Eco cells

An article on the Smithsonian website, Brain Cells for Socializing, discusses Eco cells. (here)

“The von Economo neurons are the most striking finding of recent years in comparative brain research, in which scientists tease out fine differences among species. Neuroanatomist Patrick Hof and his colleagues at the Mount Sinai School of Medicine in Manhattan first stumbled across the neurons in human brain specimens in 1995… Most neurons have cone- or star-shaped bodies with several branching projections, called dendrites, that receive signals from neighboring cells. But von Economo neurons are thin and elongated, with just one dendrite at each end. They are four times bigger than most other brain cells, and even in species that have the cells, they are rare…

The spinal shaped cells occur only in the anterior cingulate cortex and the frontal insula. About 100 mammals have been examined of the unusual cells but they are found only in great apes , elephants, humpback whales, sperm whales, fin whales, orcas and bottle-nosed dolphins. The common thread here is that these animals are (1) very social (2) with large brains. Whales and elephants, like people and great apes, have extremely large brains and a prolonged juvenile stage during which they learn from their elders.

In 1999, the scientists reported that all great ape species had von Economo cells, but lesser primates, such as macaques, lemurs and tarsiers, did not. That meant the neurons evolved in a common ancestor of all the great apes about 13 million years ago, after they diverged from other primates but well before the human and chimp lineages diverged about six million years ago…”

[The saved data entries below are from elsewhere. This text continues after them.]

(* ===== verification/TelemetryMerkle.v ===== *)
(** * Telemetry Merkle trees (adapteros-telemetry/src/merkle.rs)

    The bundle root built level by level, the recursive tree the proofs are taken
    from, and the verifier. The pairing of one level is the same code as in
    receipt_merkle.rs and reuses its [next_level], [node], [level_loop] and
    [path_root]. Canonical JSON ([serde_jcs]) is a parameter of the section. *)

From S2P Require Import Prelude Hashing ReceiptMerkle.

Module TelemetryMerkle.
Import ReceiptMerkle.

Inductive MerkleNode : Type :=
| mkNode (node_hash : B3Hash) (left right : option MerkleNode).

Definition node_hash (n : MerkleNode) : B3Hash := let (h, _, _) := n in h.

Record MerkleProof := mkMerkleProof {
  leaf_index : nat;
  proof_siblings : list B3Hash;
  root : B3Hash
}.

Section WithHash.
Context {BL : Blake3}.

Definition empty_merkle_tree : list byte := as_bytes_of "empty_merkle_tree".

Definition compute_merkle_root_from_hashes (hashes : list B3Hash) : option B3Hash :=
  match hashes with
  | [] => Some (hash empty_merkle_tree)
  | _ => level_loop (length hashes) hashes
  end.

(** The halves of the slice at [mid = len.div_ceil(2)]; [None] is a recursion that
    does not end (an empty slice). *)
Fixpoint build_tree_recursive (fuel : nat) (hashes : list B3Hash) : option MerkleNode :=
  match fuel with
  | O => None
  | S fuel =>
      match hashes with
      | [h] => Some (mkNode h None None)
      | _ =>
          let mid := ((length hashes + 1) / 2)%nat in
          left_tree ← build_tree_recursive fuel (take mid hashes);
          right_tree ← (if (mid <? length hashes)%nat
                        then build_tree_recursive fuel (drop mid hashes)
                        else build_tree_recursive fuel (drop (mid - 1) (take mid hashes)));
          Some (mkNode (node (node_hash left_tree) (node_hash right_tree))
                  (Some left_tree) (Some right_tree))
      end
  end.

(** Pushes the siblings from the top down. *)
Fixpoint collect_siblings (n : MerkleNode) (target_index total_leaves : nat) : list B3Hash :=
  match n with
  | mkNode _ (Some l) (Some r) =>
      let mid := ((total_leaves + 1) / 2)%nat in
      if (target_index <? mid)%nat
      then node_hash r :: collect_siblings l target_index mid
      else node_hash l :: collect_siblings r (target_index - mid) (total_leaves - mid)
  | mkNode _ _ _ => []
  end.

Definition verify_proof (leaf_hash : B3Hash) (proof : MerkleProof) : bool :=
  bool_decide (path_root leaf_hash (leaf_index proof) (proof_siblings proof) = root proof).

Section WithEvents.
Context {T : Type} (jcs : T -> result (list byte) string).

(** The leaf digests; the first event that cannot be canonicalized ends the collect. *)
Fixpoint leaf_hashes (events : list T) : result (list B3Hash) AosError :=
  match events with
  | [] => Ok []
  | event :: events' =>
      match jcs event with
      | Err e => Err (Telemetry ("Failed to canonicalize event: " +:+ e))
      | Ok bytes => result_bind (leaf_hashes events') (fun hs => Ok (hash bytes :: hs))
      end
  end.

Definition compute_merkle_root (events : list T) : option (result B3Hash AosError) :=
  match events with
  | [] => Some (Ok (hash empty_merkle_tree))
  | _ =>
      match leaf_hashes events with
      | Err e => Some (Err e)
      | Ok leaves => h ← level_loop (length leaves) leaves; Some (Ok h)
      end
  end.

Definition build_merkle_tree (events : list T) : option (result (option MerkleNode) AosError) :=
  match events with
  | [] => Some (Ok None)
  | _ =>
      match leaf_hashes events with
      | Err e => Some (Err e)
      | Ok leaves => n ← build_tree_recursive (length leaves) leaves; Some (Ok (Some n))
      end
  end.

Definition generate_proof (events : list T) (index : nat) : option (result MerkleProof AosError) :=
  if (length events <=? index)%nat then
    Some (Err (Telemetry ("Event index " +:+ pretty index +:+ " out of bounds ("
                          +:+ pretty (length events) +:+ ")")))
  else
    built ← build_merkle_tree events;
    match built with
    | Err e => Some (Err e)
    | Ok None => Some (Err (Telemetry "Cannot generate proof for empty tree"))
    | Ok (Some tree) =>
        Some (Ok {| leaf_index := index;
                    proof_siblings := reverse (collect_siblings tree index (length events));
                    root := node_hash tree |})
    end.
End WithEvents.

(** ** Trees of [2^k] leaves *)

Lemma next_level_app l1 l2 :
  Nat.even (length l1) = true -> next_level (l1 ++ l2) = next_level l1 ++ next_level l2.
Proof.
  induction l1 as [|x|x y l1 IH] using pair_ind; [done..|]. intros E. simpl in *. by rewrite IH.
Qed.

Lemma pow2_S k : (2 ^ S k = 2 ^ k + 2 ^ k)%nat.
Proof. rewrite Nat.pow_succ_r'. lia. Qed.

Lemma pow2_half k : ((2 ^ S k + 1) / 2 = 2 ^ k)%nat.
Proof.
  rewrite Nat.pow_succ_r', (Nat.mul_comm 2), Nat.div_add_l by lia. change (1 / 2)%nat with 0. lia.
Qed.

Lemma next_level_pow2 k l : length l = (2 ^ S k)%nat -> length (next_level l) = (2 ^ k)%nat.
Proof. intros E. by rewrite next_level_length, E, pow2_half. Qed.

Lemma pow2_pos k : (0 < 2 ^ k)%nat.
Proof. apply Nat.neq_0_lt_0, Nat.pow_nonzero. lia. Qed.

(** The root of a tree of [2^(k+1)] leaves joins the roots of its halves. *)
Lemma root_halves k l1 l2 h1 h2 :
  length l1 = (2 ^ k)%nat -> length l2 = (2 ^ k)%nat ->
  compute_receipt_merkle_root l1 = Some h1 -> compute_receipt_merkle_root l2 = Some h2 ->
  compute_receipt_merkle_root (l1 ++ l2) = Some (node h1 h2).
Proof.
  revert l1 l2. induction k as [|k IH]; intros l1 l2 E1 E2 R1 R2.
  - destruct l1 as [|x [|]], l2 as [|y [|]]; try done. simpl in *. by simplify_eq.
  - pose proof (pow2_pos k). rewrite pow2_S in *.
    rewrite merkle_root_unfold in R1, R2 |- * by (rewrite ?length_app; lia).
    rewrite next_level_app by (rewrite E1; by rewrite Nat.even_add, eqb_reflx).
    apply IH; [apply next_level_pow2..|done|done]; by rewrite pow2_S.
Qed.

Lemma path_root_snoc x i sibs s k :
  length sibs = k ->
  path_root x i (sibs ++ [s])
  = let h := path_root x i sibs in
    if Nat.even (i / 2 ^ k) then node h s else node s h.
Proof.
  revert x i k. induction sibs as [|s' sibs IH]; intros x i k Hk; subst k.
  - cbn [app path_root length]. rewrite Nat.pow_0_r, Nat.div_1_r. done.
  - cbn [app path_root length]. rewrite (IH _ _ (length sibs) eq_refl).
    by rewrite Nat.pow_succ_r', Nat.Div0.div_div.
Qed.

Lemma path_root_index x i j sibs :
  (i mod 2 ^ length sibs = j mod 2 ^ length sibs)%nat -> path_root x i sibs = path_root x j sibs.
Proof.
  revert x i j. induction sibs as [|s sibs IH]; intros x i j E; [done|].
  cbn [length] in E. rewrite Nat.pow_succ_r', !Nat.Div0.mod_mul_r in E.
  pose proof (Nat.mod_upper_bound i 2). pose proof (Nat.mod_upper_bound j 2).
  assert (i mod 2 = j mod 2 /\ (i / 2) mod 2 ^ length sibs = (j / 2) mod 2 ^ length sibs)%nat
    as [E1 E2] by lia.
  cbn [path_root].
  assert (Nat.even i = Nat.even j) as ->.
  { rewrite <- !Nat.negb_odd, <- !Nat.bit0_odd, !Nat.bit0_eqb. by rewrite E1. }
  by apply IH.
Qed.

Lemma build_halves k fuel l t1 t2 :
  length l = (2 ^ S k)%nat ->
  build_tree_recursive fuel (take (2 ^ k) l) = Some t1 ->
  build_tree_recursive fuel (drop (2 ^ k) l) = Some t2 ->
  build_tree_recursive (S fuel) l
  = Some (mkNode (node (node_hash t1) (node_hash t2)) (Some t1) (Some t2)).
Proof.
  intros El B1 B2. pose proof (pow2_pos k).
  assert (exists x y l', l = x :: y :: l') as (x & y & l' & Hl).
  { rewrite pow2_S in El. destruct l as [|x [|y l']]; simpl in El; [lia..|eauto]. }
  cbn [build_tree_recursive]. rewrite El, pow2_half, B1, B2.
  rewrite (proj2 (Nat.ltb_lt _ _)) by (rewrite pow2_S; lia). by rewrite Hl.
Qed.

(** The recursive tree over [2^k] leaves has the level-by-level root, and its
    top-down siblings, reversed, are a path to it. *)
Lemma tree_pow2 k fuel l :
  length l = (2 ^ k)%nat -> (k < fuel)%nat ->
  exists tree, build_tree_recursive fuel l = Some tree
    /\ compute_receipt_merkle_root l = Some (node_hash tree)
    /\ forall i x, l !! i = Some x ->
         length (collect_siblings tree i (2 ^ k)) = k
         /\ path_root x i (reverse (collect_siblings tree i (2 ^ k))) = node_hash tree.
Proof.
  revert fuel l. induction k as [|k IH]; intros [|fuel] l El Hf; try lia.
  { destruct l as [|x [|]]; try done. eexists; split; [done|]. split; [done|].
    intros [|i] y Hy; [|done]. by injection Hy as ->. }
  pose proof (pow2_pos k).
  set (l1 := take (2 ^ k) l). set (l2 := drop (2 ^ k) l).
  assert (length l1 = (2 ^ k)%nat) as E1 by (unfold l1; rewrite length_take, El, pow2_S; lia).
  assert (length l2 = (2 ^ k)%nat) as E2 by (unfold l2; rewrite length_drop, El, pow2_S; lia).
  destruct (IH fuel l1 E1 ltac:(lia)) as (t1 & B1 & R1 & S1).
  destruct (IH fuel l2 E2 ltac:(lia)) as (t2 & B2 & R2 & S2).
  exists (mkNode (node (node_hash t1) (node_hash t2)) (Some t1) (Some t2)). split.
  { by apply (build_halves k). }
  split.
  { rewrite <- (take_drop (2 ^ k) l). by apply (root_halves k). }
  intros i x Hi. cbn [collect_siblings node_hash]. rewrite pow2_half.
  pose proof (lookup_lt_Some _ _ _ Hi) as Hlt. rewrite El, pow2_S in Hlt.
  destruct (Nat.ltb_spec i (2 ^ k)) as [Hik|Hik].
  - destruct (S1 i x) as [L1 P1]; [unfold l1; by rewrite lookup_take_lt|].
    cbn [length]. split; [by rewrite L1|].
    rewrite reverse_cons, (path_root_snoc _ _ _ _ k) by (by rewrite length_reverse).
    rewrite P1, Nat.div_small by done. done.
  - replace (2 ^ S k - 2 ^ k)%nat with (2 ^ k)%nat by (rewrite pow2_S; lia).
    destruct (S2 (i - 2 ^ k)%nat x) as [L2 P2];
      [unfold l2; rewrite lookup_drop; by replace (2 ^ k + (i - 2 ^ k))%nat with i by lia|].
    cbn [length]. split; [by rewrite L2|].
    rewrite reverse_cons, (path_root_snoc _ _ _ _ k) by (by rewrite length_reverse).
    rewrite (path_root_index _ i (i - 2 ^ k)%nat), P2.
    + replace (i / 2 ^ k)%nat with 1; [done|]. apply (Nat.div_unique _ _ _ (i - 2 ^ k)); lia.
    + rewrite length_reverse, L2.
      replace i with ((i - 2 ^ k) + 1 * 2 ^ k)%nat at 1 by lia. by rewrite Nat.Div0.mod_add.
Qed.

Lemma leaf_hashes_length {T} (jcs : T -> result (list byte) string) events leaves :
  leaf_hashes jcs events = Ok leaves -> length leaves = length events.
Proof.
  revert leaves. induction events as [|e events IH]; intros leaves E; simpl in E.
  { by injection E as <-. }
  destruct (jcs e); [|done]. destruct (leaf_hashes jcs events) as [hs|]; [|done].
  simpl in E. injection E as <-. simpl. by rewrite (IH hs).
Qed.

Lemma merkle_root_loop l :
  l <> [] -> level_loop (length l) l = compute_receipt_merkle_root l.
Proof. by destruct l as [|x [|y l]]. Qed.

(** ** Theorems *)

(** For a bundle of [2^k] events that all canonicalize, [generate_proof] gives
    for every index a proof whose root is [compute_merkle_root] of the bundle and
    which [verify_proof] accepts for the event's leaf hash. *)
Theorem telemetry_proofs_verify_pow2 {T} (jcs : T -> result (list byte) string) events leaves k :
  leaf_hashes jcs events = Ok leaves -> length events = (2 ^ k)%nat ->
  exists rt, compute_merkle_root jcs events = Some (Ok rt)
    /\ compute_merkle_root_from_hashes leaves = Some rt
    /\ forall i leaf, leaves !! i = Some leaf ->
         exists proof, generate_proof jcs events i = Some (Ok proof)
           /\ root proof = rt /\ verify_proof leaf proof = true.
Proof.
  intros Hl Hk. pose proof (leaf_hashes_length _ _ _ Hl) as Hlen. pose proof (pow2_pos k).
  destruct (tree_pow2 k (length leaves) leaves) as (tree & Hb & Hr & Hs); [congruence| |].
  { rewrite Hlen, Hk. apply Nat.pow_gt_lin_r. lia. }
  assert (leaves <> []) as Hne by (intros ->; simpl in *; lia).
  destruct events as [|e events0] eqn:He; [simpl in Hk; lia|]. rewrite <- He in *.
  exists (node_hash tree). split; [|split].
  - unfold compute_merkle_root. rewrite Hl, merkle_root_loop, Hr by done. by rewrite He.
  - unfold compute_merkle_root_from_hashes. rewrite merkle_root_loop, Hr by done.
    by destruct leaves.
  - intros i leaf Hi. unfold generate_proof.
    rewrite (proj2 (Nat.leb_gt _ _)) by (rewrite <- Hlen; by eapply lookup_lt_Some).
    assert (build_merkle_tree jcs events = Some (Ok (Some tree))) as ->
      by (unfold build_merkle_tree; rewrite Hl, Hb; by rewrite He).
    eexists. split; [done|]. split; [done|]. apply bool_decide_eq_true. simpl.
    rewrite Hk. by apply Hs.
Qed.

(** The recursive tree splits three leaves two and one, the level-by-level root
    pads the third with itself, and the verifier takes directions from the bits of
    the index: for any three-event bundle the proof generated for the last event is
    rejected by [verify_proof], and its root is not the bundle's root (unless one of
    the digests involved is a hash of itself or of its neighbours, or BLAKE3
    collides on these messages). *)
Theorem telemetry_proof_of_three_rejected {T} (jcs : T -> result (list byte) string) e1 e2 e3 a b c :
  leaf_hashes jcs [e1; e2; e3] = Ok [a; b; c] ->
  c <> node a b -> c <> node c c ->
  collision_free [node_message (node a b) c; node_message c (node a b);
                  node_message (node a b) (node c c)] ->
  exists proof, generate_proof jcs [e1; e2; e3] 2 = Some (Ok proof)
    /\ verify_proof c proof = false
    /\ compute_merkle_root jcs [e1; e2; e3] <> Some (Ok (root proof)).
Proof.
  intros Hl Hab Hcc Hc.
  exists {| leaf_index := 2; proof_siblings := [node a b]; root := node (node a b) c |}.
  unfold generate_proof, build_merkle_tree, compute_merkle_root. rewrite Hl.
  split; [done|]. split.
  - apply bool_decide_eq_false. cbn. intros E. unfold node at 1 3 in E.
    apply (collision_free_inj _ _ _ Hc) in E; [|set_solver..].
    apply as_bytes_app_inj in E as [E _]. done.
  - cbn. intros [= E]. unfold node at 1 4 in E.
    apply (collision_free_inj _ _ _ Hc) in E; [|set_solver..].
    apply as_bytes_app_inj in E as [_ E]. done.
Qed.
End WithHash.

(** ** Examples: events are numbers, written by their decimal text *)

Definition example_jcs (n : nat) : result (list byte) string :=
  Ok (as_bytes_of (pretty n)).

Definition example_leaf (n : nat) : B3Hash :=
  @hash toy_blake3 (as_bytes_of (pretty n)).

Lemma telemetry_proofs_verify_pow2_witness :
  match compute_merkle_root (BL := toy_blake3) example_jcs [1; 2; 3; 4],
        generate_proof (BL := toy_blake3) example_jcs [1; 2; 3; 4] 2 with
  | Some (Ok rt), Some (Ok proof) =>
      root proof = rt /\ verify_proof (BL := toy_blake3) (example_leaf 3) proof = true
  | _, _ => False
  end.
Proof.
  destruct (telemetry_proofs_verify_pow2 (BL := toy_blake3) example_jcs [1; 2; 3; 4]
              [example_leaf 1; example_leaf 2; example_leaf 3; example_leaf 4] 2 eq_refl eq_refl)
    as (rt & E & _ & H).
  destruct (H 2 (example_leaf 3) eq_refl) as (proof & E' & H').
  rewrite E, E'. exact H'.
Defined.

Lemma telemetry_proof_of_three_rejected_witness :
  exists proof, generate_proof (BL := toy_blake3) example_jcs [1; 2; 3] 2 = Some (Ok proof)
    /\ verify_proof (BL := toy_blake3) (example_leaf 3) proof = false
    /\ compute_merkle_root (BL := toy_blake3) example_jcs [1; 2; 3] <> Some (Ok (root proof)).
Proof.
  apply (telemetry_proof_of_three_rejected (BL := toy_blake3) example_jcs 1 2 3
           (example_leaf 1) (example_leaf 2) (example_leaf 3)).
  - reflexivity.
  - apply (bool_decide_unpack _). vm_compute. exact I.
  - apply (bool_decide_unpack _). vm_compute. exact I.
  - apply collision_freeb_sound. vm_compute; reflexivity.
Defined.
End TelemetryMerkle.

William Seeley, a neurologist at the University of California at San Francisco, studies a poorly understood neurodegenerative disease called frontotemporal dementia. Patients suffer a breakdown in their character, losing social graces and empathy, turning insensitive, erratic and irresponsible. Marriages and careers implode. Many patients seem to lack physical self-awareness: when diagnosed with other illnesses, they deny having any problems. Brain imaging studies of patients with the dementia have uncovered damage to frontal areas of the brain….Analyzing brains from deceased patients, the scientists discovered that, in fact, about 70 percent of von Economo neurons in the ACC had been destroyed, whereas neighboring brain cells were largely unaffected. “It is very clear that the original target of the disease is these cells, and when you destroy these cells you get the whole breakdown of social functioning,” says Allman. “That’s a really astounding result that speaks to the function of the cells about as clearly as anything can.”

It is possible that similar cells with a similar function occur in many social animals but that it is only in large brains where extra speed is required that they take on the distinctive spinal shape and large size.